Auch für das Jahr 2015 erhält der Steyler Fair & Nachhaltig – Aktien für seine vorbildliche
Transparenz gegenüber Investoren bezüglich seiner Klimaauswirkungen das Siegel „Climate
Impact Transparent Investments“.
Montreal Carbon Pledge
Der Steyler Fair & Nachhaltig – Aktien hat im Bereich der Klimatransparenz auch im Jahr 2015
wieder Geschichte geschrieben: Als erster deutscher Investor hat die Steyler Bank mit dem Steyler
Fair & Nachhaltig – Aktien den Montreal Carbon Pledge unterzeichnet.
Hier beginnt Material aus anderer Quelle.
(** X6.  The master of an earlier spawn, left open in the parent, and the
    child of a later spawn: the image that [Exec] loads does not have it
    (it is marked close-on-exec); the child of [MoshClient], which loads no
    image, still holds it. *)
Theorem earlier_master_in_later_child k cmd arg0 arg1 slot path arg0' arg1' slot' ptm0 :
  is_Some (k_fds k !! 0) → is_Some (k_fds k !! 1) → is_Some (k_fds k !! 2) →
  file_opens (k_plan k) = true →
  let first := run (Exec.create_subprocess cmd arg0 arg1 slot) (on_side fork_in_parent k) in
  let later := run (Exec.create_subprocess (Some path) arg0' arg1' slot')
                   (on_side fork_in_child (res_sys first)) in
  let mfirst := run (MoshClient.create_mosh_client arg0 arg1 ptm0 slot)
                    (on_side fork_in_parent k) in
  let mlater := run (MoshClient.create_mosh_client arg0' arg1' ptm0 slot')
                    (on_side fork_in_child (res_sys mfirst)) in
  let master := Some (Fdesc (Ptmx (length (k_ptys k))) true) in
  (Exec_ready (k_plan k) = true → image_loads (k_plan k) = true →
     ∃ ptm pid, res_out first = Returned (ptm, pid) ∧
                k_fds (res_sys first) !! ptm = master ∧
                k_fds (res_sys later) !! ptm = None) ∧
  (Mosh_ready k = true → Mosh_ready (res_sys mfirst) = true →
     ∃ ptm pid, res_out mfirst = Returned (ptm, pid) ∧
                k_fds (res_sys mfirst) !! ptm = master ∧
                k_fds (res_sys mlater) !! ptm = master).
Proof.
  intros H0 H1 H2 Ho first later mfirst mlater master.
  subst first later mfirst mlater master.
  pose proof (lowest_free_above (k_fds k) H0 H1 H2) as Hptm.
  split.
  - intros Hr Hi. exists (lowest_free (k_fds k)), (fresh_pid k).
    rewrite Exec_create_subprocess_parent by (by destruct k). cbn [res_out res_sys].
    set (k1 := with_procs _ _ _).
    assert (k_fds k1 !! lowest_free (k_fds k)
            = Some (Fdesc (Ptmx (length (k_ptys k))) true)) as Hm.
    { subst k1. destruct k; cbn. apply lookup_insert_eq. }
    assert (Exec_ready (k_plan k1) = true ∧ file_opens (k_plan k1) = true ∧
            image_loads (k_plan k1) = true) as (Hr1 & Ho1 & Hi1) by (by destruct k).
    clearbody k1.
    split; [by destruct k|]. split; [done|].
    destruct (Exec_create_subprocess_child (on_side fork_in_child k1) (Some path)
                arg0' arg1' slot') as (_ & _ & _ & _ & Hrun); [done..|].
    replace (file_opens (k_plan (on_side fork_in_child k1))) with true in Hrun
      by (by rewrite <- Ho1).
    replace (image_loads (k_plan (on_side fork_in_child k1))) with true in Hrun
      by (by rewrite <- Hi1).
    destruct Hrun as (_ & _ & _ & ->).
    apply map_lookup_filter_None. right. intros d Hd.
    change (k_fds (on_side fork_in_child k1)) with (k_fds k1) in Hd.
    assert (lowest_free (k_fds k1) ≠ lowest_free (k_fds k)) as Hne2
      by (apply lowest_free_ne; by rewrite Hm).
    assert (lowest_free (k_fds (opened true true (on_side fork_in_child k1)))
            ≠ lowest_free (k_fds k)) as Hne3.
    { apply lowest_free_ne. unfold opened. cbn.
      rewrite lookup_insert_ne by done. by rewrite Hm. }
    rewrite attached_other, lookup_insert_ne in Hd by (done || lia).
    unfold opened in Hd. cbn in Hd. rewrite lookup_insert_ne, Hm in Hd by done.
    by simplify_eq.
  - intros Hr. rewrite Mosh_create_mosh_client_parent by (by destruct k).
    cbn [res_out res_sys]. set (k1 := with_procs _ _ _). intros Hr'.
    exists (lowest_free (k_fds k)), (fresh_pid k).
    assert (k_fds k1 !! lowest_free (k_fds k)
            = Some (Fdesc (Ptmx (length (k_ptys k))) true)) as Hm.
    { subst k1. destruct k; cbn. apply lookup_insert_eq. }
    assert (file_opens (k_plan k1) = true) as Ho1 by (by destruct k).
    clearbody k1.
    split; [by destruct k|]. split; [done|].
    destruct (Mosh_child_table (on_side fork_in_child k1) arg0' arg1' ptm0 slot')
      as (_ & _ & _ & ->); [done..|].
    change (k_fds (on_side fork_in_child k1)) with (k_fds k1).
    assert (lowest_free (k_fds k1) ≠ lowest_free (k_fds k)) as Hne2
      by (apply lowest_free_ne; by rewrite Hm).
    assert (lowest_free (k_fds (opened false true (on_side fork_in_child k1)))
            ≠ lowest_free (k_fds k)) as Hne3.
    { apply lowest_free_ne. unfold opened. cbn.
      rewrite lookup_insert_ne by done. by rewrite Hm. }
    rewrite attached_other, lookup_insert_ne by (done || lia).
    unfold opened. cbn. by rewrite lookup_insert_ne.
Qed.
Dies ist eine
Selbstverpflichtung von inzwischen über 100 Investoren weltweit und über USD 8 Billionen
verwaltetem Vermögen, die Klimabilanz ihrer Investments bis zur internationalen Klimakonferenz
COP im Dezember in paris offenzulegen. Die grössten Pensionskassen der Welt haben den
Pledge ebenfalls unterzeichnet und nach dem Steyler Fair & Nachhaltig – Aktien endlich auch
einige andere deutsche Fondsverwaltungen.
4
Über South Pole Group
Ursprünglich ein Spin-Off der Eidgenössischen Technischen Hochschule (ETH), ist das 2006
gegründete Unternehmen South Pole Group schnell international gewachsen. Heute unterhält
South Pole Carbon Niederlassungen in 15 Ländern. Mit 110 Mitarbeitenden rund um den Globus
ermöglicht und begleitet die Firma in 20 Ländern über 270 Qualitätsprojekte, die transparent,
effizient und dauerhaft Treibhausgase reduzieren. Bis heute gelang es der South Pole Group für
seine Kunden über 50 Millionen Tonnen CO2 zu reduzieren, über 6 Milliarden Euro Investitionen
in erneuerbare Energien zu ermöglichen, 35‘000 GWh Grünstrom zu produzieren und über 20‘000
Jobs in Entwicklungsländern zu schaffen.
Das Unternehmen ist ein Pionier im Erstellen von Klimabilanzen für Investment Portfolios und hat
für den Finanznachrichtendienst Bloomberg hierzu eine eigene Applikation entwickelt.
South Pole Group wurde dieses Jahr zum vierten Mal in Folge in einer Industrieweiten Umfrage
zum besten Projektentwickler gewählt, mit diversen Nachhaltigkeitspreisen ausgezeichnet und
CEO Renat Heuberger war Schweizer Sozialunternehmer des Jahres.